Lemma buildFilterValues_grammatical m r :
  buildFilterValues Sprint metadata m = Ok r → grammatical (match_cond Sprint metadata m).
Proof.
  unfold buildFilterValues, match_cond. destruct (Mappings metadata !! Dimension m) as [mapping|]; [|done].
  destruct (Values m) as [|v vs] eqn:Hv; [simpl; set_solver|]. simpl.
  destruct (buildColumns _ _ _ _ _) as [[stmts a]|] eqn:Hs; [|done]. simpl.
  destruct (invalid_boolean _ _) eqn:Hb; [done|]. intros _. split.
  - apply (invalid_boolean_false _ stmts); [|done]. apply buildColumns_cond in Hs as [-> _]. by rewrite !length_fmap.
  - rewrite all_of_Forall Forall_fmap. clear Hb. revert Hs. generalize (@nil string) (@nil (any O)).
    induction (Columns mapping) as [|c columns IH]; intros w0 a0; simpl; [by constructor|].
    destruct (buildFilterColumn _ _ c) as [[st sa]|] eqn:Hc; [|done]. intros Hr. constructor; [|by eapply IH].
    by eapply buildFilterColumn_grammatical.
Qed.

Lemma buildFilterMatches_grammatical matches w a r :
  buildFilterMatches Sprint metadata matches w a = Ok r →
  Forall grammatical (match_cond Sprint metadata <$> named matches).
Proof.
  revert w a. induction matches as [|m matches IH]; intros w a; simpl; [by constructor|].
  unfold named. simpl. case_decide as Hd.
  - rewrite bool_decide_eq_false_2; [by intros []|]. apply IH.
  - rewrite bool_decide_eq_true_2 //. destruct (buildFilterValues _ _ _) as [[v va]|] eqn:Hm; [|done].
    intros H. constructor; [by eapply buildFilterValues_grammatical | by eapply IH].
Qed.

Lemma buildFilter_grammatical f w a :
  buildFilter Sprint metadata f = Ok (w, a) → grammatical (filter_cond Sprint metadata f).
Proof.
  revert w a. induction f as [groups matches b IH] using Filter_rect'; intros w a. rewrite buildFilter_unfold /=.
  destruct (_ && _); [done|].
  destruct (buildFilterMatches _ _ _ _ _) as [[w1 a1]|] eqn:Hm; [|done]. simpl.
  destruct (buildGroups _ _ _ _ _) as [[w2 a2]|] eqn:Hg; [|done]. simpl.
  destruct (invalid_boolean _ _) eqn:Hb; [done|]. intros _.
  assert (length w2 = length w1 + length groups ∧ Forall grammatical (filter_cond Sprint metadata <$> groups)) as [Hlen Hgs].
  { clear -IH Hg. revert w1 a1 Hg. induction IH as [|g groups Hg _ IH]; intros w1 a1; simpl.
    - intros [= <- <-]. by rewrite Nat.add_0_r.
    - destruct (buildFilter Sprint metadata g) as [[gw ga]|] eqn:Hf; [|done].
      intros [-> Hgs]%IH. split; [rewrite length_app /=; lia | constructor; [by eapply Hg | done]]. }
  split.
  - apply (invalid_boolean_false _ w2); [|done]. apply buildFilterMatches_cond in Hm as [-> _].
    by rewrite Hlen app_nil_l length_app !length_fmap.
  - rewrite all_of_Forall Forall_app. split; [by eapply buildFilterMatches_grammatical | done].
Qed.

* Your task:
Pull out the lines above in which the word "named" appears.

* Task output:
  Forall grammatical (match_cond Sprint metadata <$> named matches).
  unfold named. simpl. case_decide as Hd.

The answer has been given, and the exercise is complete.